Take Five: It's a Fed hot summer



July 22 - A likely second straight 75 basis point rate hike from the U.S. Federal Reserve will keep markets on their toes in the week ahead, just as investors digest a wave of earnings from corporate America and Europe.

The prospect of early elections in Italy after the collapse of the government means there's plenty of political drama too, and Australia's latest inflation numbers may add to pressure on the country's central bank to get ahead of the curve.

Here's your week ahead in markets from Ira Iosebashvili in New York, Kevin Buckland in Tokyo, and Sujata Rao, Dhara Ranasinghe and Vincent Flasseur in London.

1/ FED HOT

Fed officials have poured cold water over expectations for a 100 basis point rate hike in July but Wednesday's meeting will still have drama aplenty.

A 75 bps interest rate hike is priced in, and coming on top of 150 bps worth of tightening so far in this cycle, that is sure to bite consumers and businesses.

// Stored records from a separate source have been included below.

Lemma upd_ext s i f g x : registry_ok s -> assoc i (s_services s) = Some x -> f x = g x -> upd s i f = upd s i g.
Proof. intros Hs Hx Hf. unfold upd. by rewrite (alter_ext i f g _ x (proj2 (ro_counted _ Hs)) Hx Hf). Qed.

Lemma upd_same s i f x : registry_ok s -> assoc i (s_services s) = Some x -> f x = x -> upd s i f = s.
Proof.
  intros Hs Hx Hf. unfold upd. rewrite (alter_same i f _ x (proj2 (ro_counted _ Hs)) Hx Hf). by destruct s.
Qed.

Lemma rs_upd {B} d b s i g x (f : unit -> R B) Q : registry_ok s -> assoc i (s_services s) = Some x ->
  service_ok (g x) -> keyed (g x) ->
  (registry_ok (upd s i g) -> assoc i (s_services (upd s i g)) = Some (g x) ->
   rsafe d (b + srv_blocks x - srv_blocks (g x)) (upd s i g) (f tt) Q) ->
  rsafe d b s (put_srv i g ≫= f) Q.
Proof.
  intros Hs Hx Hok Hk Hf. eapply rs_put_service; try done. apply Hf; [|by apply upd_assoc].
  by eapply with_service_ok.
Qed.

Lemma service_is_ok s i x : registry_ok s -> assoc i (s_services s) = Some x -> service_ok x /\ keyed x.
Proof.
  intros [[[] _] _ _ Hk] Hx. split; [by eapply (Forall_assoc service_ok)|by eapply (Forall_assoc keyed)].
Qed.

(** * Ports *)

Lemma port_set_ok b s instance service proto host port_ : findable s instance (host_for s host) ->
  rsafe Any b s (mdns_service_port_set_for_host cfg max addr instance service proto host port_) (fun e b' s' => b' = b
    /\ match e with
       | ESP_OK => exists i, selects s instance service proto (host_for s host) i /\ s' = upd s i (fun x => set_srv_port x port_)
       | _ => s' = s
       end).
Proof using addr_new.
  intros Hf. unfold mdns_service_port_set_for_host. apply rs_host. apply rs_on_service; [done|done|done|].
  intros i x Hs _ Hsel Hx. destruct (service_is_ok s i x Hs Hx) as [[] Hk].
  eapply rs_upd; [done|exact Hx|by split|done|]. intros Hs' Hx'.
  apply rs_announce; [by eapply registered_assoc|]. apply rs_ret. split; [sblocks|]. eauto.
Qed.

(** * Adding *)

Abbreviation cut := (take (MDNS_NAME_BUF_LEN cfg - 1)).

(** The caller's strings are strings. *)
Definition str_ok (o : option cstr) : Prop := forall x, o = Some x -> cstr_ok x.

(** A service was added: it is new, it has the fields given, cut to the length of a
    label, and its items.  When an allocation failed, the instance name may be missing
    and some of the items, but not all. *)
Definition added (memory : Prop) (s s' : mdns_server_t) (instance service proto host : option cstr) (port_ : Z)
    (args : option (list txt_arg)) (n : nat) : Prop :=
  mdns_utils_get_service_item_instance (Some s) instance service proto (host_for s host) = Ret None
  /\ length (s_services s) < MDNS_MAX_SERVICES
  /\ exists i sv pr inst m, (i ∉ map fst (s_services s)) /\ service = Some sv /\ proto = Some pr /\ sv <> [] /\ pr <> []
     /\ (inst = (cut <$> instance) \/ inst = None) /\ m <= n /\ (n <> 0 -> m <> 0)
     /\ (memory -> inst = (cut <$> instance) /\ m = n)
     /\ s' = with_services s ((i, new_service cfg sv pr (host_for s host) port_ inst args m) :: s_services s).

Investors will be looking at whether the Fed thinks inflation is peaking and how it views the U.S. economy, as they try to gauge the scope of a September rate move.

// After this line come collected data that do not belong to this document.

(** The loop over the services that removes those of the host. *)
Lemma remove_on_host_ok h l2 : forall b s l1, registry_ok s -> named s -> s_services s = l1 ++ l2 ->
  rsafe Covered b s (iter (map fst l2) (fun i =>
    srv ← service_at i;
    hit ← asks (fun _ => strcasecmp_eq (srv_hostname srv) (Some h));
    if (hit : bool) then drop_service cfg max i else mret tt))
  (fun _ b' s' => b' = b /\ s' = with_services s (l1 ++ List.filter (fun y => negb (on_host h (snd y))) l2)).
Proof.
  induction l2 as [|[i x] l2 IH]; intros b s l1 Hs Hn Hl; cbn [map iter fst List.filter snd].
  { apply rs_ret. split; [done|]. rewrite <- Hl. by destruct s. }
  pose proof (proj2 (ro_counted _ Hs)) as Hnd. rewrite Hl, map_app, NoDup_app in Hnd. destruct Hnd as (_ & Hd & _).
  assert (Hi : i ∉ map fst l1) by (intros Hin; apply (Hd i Hin); left).
  assert (Hx : assoc i (s_services s) = Some x) by (rewrite Hl, assoc_app_ne by done; cbn; by rewrite Pos.eqb_refl).
  pose proof Hn as Hn0. unfold named in Hn0. rewrite Hl, Forall_app, Forall_cons in Hn0. destruct Hn0 as (_ & [g Hg] & _).
  cbn [snd] in Hg. unfold on_host. rewrite Hg.
  apply (rs_bind _ _ _ _ _ _ (fun _ b' s' => b' = b /\ s' = if strcaseeq g h then without s i else s)).
  - eapply rs_service; [exact Hx|].
    eapply (rs_pure _ _ _ _ _ (fun _ => Ret (strcaseeq g h)) _ (eq (strcaseeq g h))); [by rewrite Hg|done|]. intros ? _ <-.
    destruct (strcaseeq g h); [by eapply drop_service_ok|by apply rs_ret].
  - intros [] b' s' [-> ->]. apply rs_ok. intros Hs'. destruct (strcaseeq g h); cbn [negb].
    + assert (Hw : s_services (without s i) = l1 ++ l2)
        by (unfold without, with_services; cbn [s_services]; by rewrite Hl, remove_at_split).
      eapply rs_mono; [apply (IH b (without s i) l1 Hs'); [|done]|].
      * unfold named in *. by apply (Forall_remove (fun x => is_Some (srv_hostname x))).
      * intros _ b' s' [-> ->]. done.
    + eapply rs_mono; [apply (IH b s (l1 ++ [(i, x)]) Hs' Hn); by rewrite <- app_assoc|].
      intros _ b' s' [-> ->]. by rewrite <- app_assoc.
Qed.

Lemma host_remove_ok memory b s h : registry_ok s -> named s ->
  rsafe Covered (b + 1) s (mdns_priv_responder_action cfg max addr (ACTION_DELEGATE_HOSTNAME_REMOVE h))
    (fun _ b' s' => b' = b /\ action_does memory (ACTION_DELEGATE_HOSTNAME_REMOVE h) s s').
Proof.
  intros Hs Hn. cbn [mdns_priv_responder_action action_does]. unfold delegate_hostname_remove. apply rs_assoc, rs_server.
  apply rs_assoc. eapply rs_bind; [by apply (remove_on_host_ok h (s_services s) (b + 1) s [])|].
  intros [] b' s' [-> ->]. cbn [app]. set (s1 := with_services s _). apply rs_ok. intros Hs1. apply rs_assoc.
  apply rs_find_host; [done|]. change (host_at s1 h) with (host_at s h).
  destruct (host_at s h) as [[i x]|] eqn:Eh; [|apply rs_ret_bind, rs_last_free; split; [lia|done]].
  pose proof (host_at_assoc s h i x Hs Eh) as Hx. apply rs_assoc.
  eapply rs_put_hosts; [| |done].
  - apply with_hosts_ok; [done|apply remove_at_NoDup, (ro_hosts _ Hs)|].
    apply (Forall_remove (fun x => host_ok x /\ is_Some (hostname x))), (hosts_ok s Hs).
  - apply rs_free. apply rs_last_free. split; [|done]. change (s_hosts s1) with (s_hosts s).
    rewrite (hosts_blocks_remove _ _ x) by done. lia.
Qed.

Hanging in the balance are nascent rallies in U.S. stocks and bonds. The S&P 500 is up almost 10% from its mid-June low .SPX , 10-year Treasury yields are down 60 bps US10YT=RR .

2/ EARNINGS: PART I

Earnings from Google-parent Alphabet, Microsoft, Coca Cola, Apple and others will show how well corporate America is coping with soaring inflation and a strong dollar.

This year's 17% decline in the S&P 500 has lowered the index's forward price-to-earnings ratio to around 17.3 from 21.7 at the start of 2022, closer to the market's historic average of 15.5, according to Refinitiv Datastream.

While there have been several notable beats this season, it's early days and many worry that earnings estimates may not hold up in the face of the highest inflation in four decades and tightening financial conditions.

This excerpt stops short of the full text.